Imam Ibrahim, Edwards Simon, Hanemann C Oliver
Neurology Department, Torbay Hospital, Torquay TQ2 7AA, UK.
Cases J. 2009 Sep 8;2:7952. doi: 10.4076/1757-1626-2-7952.
We present a 37-year-old male subject who presented with burning sensations in his hands and feet with generalised twitching of his limbs, trunk and face. His symptoms developed 2 weeks after an upper respiratory tract infection. There was associated facial flushing and disturbed night sleep but no memory impairment or generalised sweating. Examination showed generalised myokymia and fasciculations and electromyography revealed widespread continuous semi-rhythmic doublets and triplets of low frequency with interspersed silent periods.
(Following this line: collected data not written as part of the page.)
(** Neither is above the other. *)
Definition apart d d' : Prop := ~ d `prefix_of` d' /\ ~ d' `prefix_of` d.
Lemma apart_sym d d' : apart d d' -> apart d' d. Proof. by intros []. Qed.
Lemma apart_app e d d' : apart d d' -> apart (e ++ d) (e ++ d').
Proof. intros [H1 H2]. split; intros ?%prefix_app_inv; done. Qed.
Lemma apart_snoc d x y : x <> y -> apart (d ++ [x]) (d ++ [y]).
Proof. intros Hn. apply apart_app. split; intros [r Hr]; injection Hr as Hr; congruence. Qed.
Lemma apart_below d d' e e' : apart d d' -> apart (d ++ e) (d' ++ e').
Proof.
  assert (Hh : forall d d' e e', apart d d' -> ~ (d ++ e) `prefix_of` (d' ++ e')).
  { clear. intros d d' e e' [H1 H2] Hp. assert (Hd : d `prefix_of` (d' ++ e')) by (etrans; [by exists e|exact Hp]).
    destruct (prefix_weak_total d d' (d' ++ e')) as [?|?]; [done|by exists e'|done|done]. }
  intros Ha. split; [by apply Hh|by apply Hh, apart_sym].
Qed.
Lemma apart_ne d d' q q' : apart d d' -> root ++ d ++ q <> root ++ d' ++ q'.
Proof.
  intros Ha Heq%app_inv_head. destruct (apart_below d d' q q' Ha) as [Hp _]. apply Hp. by rewrite Heq.
Qed.

(** Nothing is there, and it can be made. *)
Definition vacant f d : Prop := (forall q, f !! (root ++ d ++ q) = None) /\
  forall p r, d = p ++ r -> p <> [] -> r <> [] -> free f (root ++ p).
(** A change of what lies under [d], which may make the directories above. *)
Definition outside d f f' : Prop := forall q, (forall r, q <> root ++ d ++ r) ->
  f' !! q = f !! q \/ f' !! q = Some Dir /\ exists p r, d = p ++ r /\ p <> [] /\ r <> [] /\ q = root ++ p.

Lemma outside_refl d f : outside d f f. Proof. intros q _. by left. Qed.
Lemma outside_trans d f1 f2 f3 : outside d f1 f2 -> outside d f2 f3 -> outside d f1 f3.
Proof. intros H1 H2 q Hq. destruct (H2 q Hq) as [->|?]; [by apply H1|by right]. Qed.
Lemma outside_insert d f r n : outside d f (<[root ++ d ++ r := n]> f).
Proof. intros q Hq. left. rewrite lookup_insert_ne; [done|]. intros <-. by eapply Hq. Qed.
Lemma outside_delete d f r : outside d f (delete (root ++ d ++ r) f).
Proof. intros q Hq. left. rewrite lookup_delete_ne; [done|]. intros <-. by eapply Hq. Qed.
Lemma outside_removeAll d f : outside d f (removeAll f (root ++ d)).
Proof. intros q Hq. left. apply lookup_not_under. intros r. rewrite <- app_assoc. apply Hq. Qed.
Lemma outside_weaken d e f f' : outside (d ++ e) f f' -> outside d f f'.
Proof.
  intros Ho q Hq. destruct (Ho q) as [?|(Hd & p & r & Heq & Hp & Hr & ->)].
  - intros r. rewrite <- app_assoc. apply Hq.
  - by left.
  - right. split; [done|]. destruct (prefix_weak_total p d (d ++ e)) as [[r' ->]|[r' ->]]; [by exists r|by exists e| |].
    + exists p, r'. split_and!; try done. intros ->. apply (Hq []). by rewrite !app_nil_r.
    + by destruct (Hq r').
Qed.
Lemma outside_root d f f' : outside d f f' -> d <> [] -> through f root -> through f' root.
Proof.
  intros Ho Hd. apply through_upto. intros q r Heq Hq Hf. destruct (Ho q) as [->|[? _]]; [|done|done].
  intros r' ->. apply (f_equal length) in Heq. rewrite !length_app in Heq. destruct d; [done|]. cbn in Heq. lia.
Qed.
(** What is apart sees nothing of the change. *)
Lemma outside_at d d' f f' q : apart d d' -> outside d f f' -> f' !! (root ++ d' ++ q) = f !! (root ++ d' ++ q).
Proof.
  intros Ha Ho. destruct (Ho (root ++ d' ++ q)) as [?|(_ & p & r & -> & _ & _ & Heq)]; [|done|].
  - intros r. by apply apart_ne, apart_sym.
  - apply app_inv_head in Heq as <-. destruct Ha as [_ Ha]. destruct Ha. exists (q ++ r). by rewrite app_assoc.
Qed.
Lemma outside_above d d' f f' p r : apart d d' -> outside d f f' -> d' = p ++ r ->
  f' !! (root ++ p) = f !! (root ++ p) \/ f' !! (root ++ p) = Some Dir.
Proof.
  intros [Ha _] Ho ->. destruct (Ho (root ++ p)) as [?|[? _]]; [|by left|by right].
  intros r' Heq%app_inv_head. apply Ha. exists (r' ++ r). by rewrite Heq, app_assoc.
Qed.
Lemma outside_through d d' f f' : d <> [] -> apart d d' -> outside d f f' -> through f (root ++ d') -> through f' (root ++ d').
Proof.
  intros Hd Ha Ho. apply through_upto. intros q r Heq Hq Hf.
  destruct (prefix_weak_total q root (root ++ d')) as [[r' Hr']|[p ->]]; [by exists r|by exists d'| |].
  - assert (Ht : through f' root -> f' !! q = Some Dir).
    { intros Ht. apply through_at; [|done]. rewrite Hr' in Ht. by eapply through_prefix. }
    destruct (Ho q) as [->|[? _]]; [|done|done]. intros r'' ->. apply (f_equal length) in Hr'. rewrite !length_app in Hr'. destruct d; [done|]. cbn in Hr'. lia.
  - rewrite <- app_assoc in Heq. apply app_inv_head in Heq. by destruct (outside_above d d' f f' p r Ha Ho Heq) as [-> | ->].
Qed.
Lemma outside_vacant d d' f f' : apart d d' -> outside d f f' -> vacant f d' -> vacant f' d'.
Proof.
  intros Ha Ho [Hn Hf]. split; [intros q; by rewrite (outside_at d d' f f')|]. intros p r Heq Hp Hr.
  destruct (outside_above d d' f f' p r Ha Ho Heq) as [Hs|Hs]; unfold free; rewrite Hs; [by eapply Hf|by right].
Qed.

(** The directory, made with what is above it. *)
Definition made f d : fs J := mkdirs root d f.
Lemma made_through f d : through f root -> through (made f d) (root ++ d).
Proof.
  intros Hr p1 x p2 Heq. unfold made.
  destruct (prefix_weak_total (p1 ++ [x]) root (root ++ d)) as [[r Hr']|[p Hp]]; [exists p2; by rewrite Heq, <- app_assoc|by exists d| |].
  - rewrite mkdirs_out; [apply (Hr p1 x r); by rewrite Hr', <- app_assoc|]. intros q r' _ Hq Hx. rewrite Hx in Hr'.
    apply (f_equal length) in Hr'. rewrite !length_app in Hr'. destruct q; [done|]. cbn in Hr'. lia.
  - rewrite Hp. destruct (decide (p = [])) as [->|Hn].
    + rewrite app_nil_r in Hp |- *. rewrite mkdirs_out.
      * apply through_at; [done|]. rewrite <- Hp. by destruct p1.
      * intros q r' _ Hq Hx%(f_equal length). rewrite length_app in Hx. destruct q; [done|]. cbn in Hx. lia.
    + apply (mkdirs_in _ _ _ _ p2); [|done]. rewrite cons_middle, app_assoc, Hp, <- app_assoc in Heq. by apply app_inv_head in Heq.
Qed.
Lemma made_below f d x q : made f d !! (root ++ d ++ x :: q) = f !! (root ++ d ++ x :: q).
Proof.
  apply mkdirs_out. intros p r -> Hp Heq%(f_equal length). rewrite !length_app in Heq. cbn in Heq. lia.
Qed.
Lemma outside_made f d : outside d f (made f d).
Proof.
  intros q Hq. destruct (mkdirs_cases root d f q) as [?|(Hd & p & r & -> & Hp & ->)]; [by left|right].
  split; [done|]. exists p, r. split_and!; try done. intros ->. apply (Hq []). by rewrite !app_nil_r.
Qed.
Lemma mkdirAll_made f d : through f root -> vacant f d \/ through f (root ++ d) -> mkdirAll f (root ++ d) = Ok (made f d).
Proof.
  intros Hr Hd. unfold mkdirAll. rewrite (mkdirLoop_through f []) by (intros p1 x p2; apply Hr). apply mkdirLoop_free.
  intros q r -> Hq. destruct Hd as [[Hn Hf]|Ht].
  - destruct (decide (r = [])) as [->|Hr']; [left|by apply (Hf q r)]. rewrite <- (app_nil_r (root ++ q)), <- app_assoc.
    rewrite app_assoc. rewrite app_nil_r in Hn. rewrite <- app_assoc. apply Hn.
  - right. apply through_at; [|by destruct root]. rewrite app_assoc in Ht. by eapply through_prefix.
Qed.

Lemma vacant_dir f d : vacant f d -> f !! (root ++ d) = None.
Proof. intros [Hn _]. specialize (Hn []). by rewrite app_nil_r in Hn. Qed.
Lemma vacant_missing f d q : through f root -> vacant f d -> missing f (root ++ d ++ q) = ErrSentinel OsNotExist.
Proof.
  intros Hr [Hn Hf]. apply missing_free. intros p r Heq Hp Hr'.
  destruct (prefix_weak_total p root (root ++ d ++ q)) as [[r' ->]|[p' ->]]; [by exists r|by exists (d ++ q)| |].
  - right. apply through_at; [by eapply through_prefix|done].
  - rewrite <- app_assoc in Heq. apply app_inv_head in Heq. destruct (prefix_weak_total p' d (d ++ q)) as [[r' ->]|[r' ->]]; [by exists r|by exists q| |].
    + destruct (decide (p' = [])) as [->|Hp'].
      { rewrite app_nil_r in *. right. by apply through_at. }
      destruct (decide (r' = [])) as [->|Hr2]; [|by apply (Hf p' r')]. left. specialize (Hn []). by rewrite !app_nil_r in Hn.
    + left. apply Hn.
Qed.
Lemma stat_vacant f d q : through f root -> d <> [] -> vacant f d -> stat f (root ++ d ++ q) = Err (ErrSentinel OsNotExist).
Proof.
  intros Hr Hd Hv. rewrite stat_nonnil by (destruct root; [by destruct d|done]). by rewrite (proj1 Hv), vacant_missing.
Qed.
Lemma vacant_removed f d : through f (root ++ d) -> vacant (removeAll f (root ++ d)) d.
Proof.
  intros Ht. split; [intros q; rewrite app_assoc; apply lookup_under|]. intros p r -> Hp Hr. right.
  rewrite lookup_not_under; [|intros r' Heq%(f_equal length); rewrite !length_app in Heq; destruct r; [done|cbn in Heq; lia]].
  apply through_at; [rewrite app_assoc in Ht; by eapply through_prefix|by destruct root].
Qed.
Lemma vacant_removed_vacant f d : vacant f d -> vacant (removeAll f (root ++ d)) d.
Proof.
  intros [Hn Hf]. split; [intros q; rewrite app_assoc; apply lookup_under|]. intros p r -> Hp Hr.
  unfold free. rewrite lookup_not_under; [by eapply Hf|]. intros r' Heq%(f_equal length). rewrite !length_app in Heq. destruct r; [done|cbn in Heq; lia].
Qed.
End below.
Anti voltage gated potassium channel antibodies, antinuclear antibodies, anti-acetylcholine receptor antibodies and the anti-neuronal antibodies anti Hu, anti Yo and anti Ri were all negative. His symptoms improved slightly on lamotrigine and amitriptyline.
我们报告一名37岁男性患者,其双手和双脚有烧灼感,伴有四肢、躯干和面部的全身性抽搐。他的症状在上呼吸道感染后2周出现。伴有面部潮红和睡眠障碍,但无记忆障碍或全身性出汗。检查发现全身性肌束震颤和肌束颤动,肌电图显示广泛的连续低频半节律性双峰和三峰,其间有间歇期。抗电压门控钾通道抗体、抗核抗体、抗乙酰胆碱受体抗体以及抗神经元抗体抗Hu、抗Yo和抗Ri均为阴性。他的症状在服用拉莫三嗪和阿米替林后略有改善。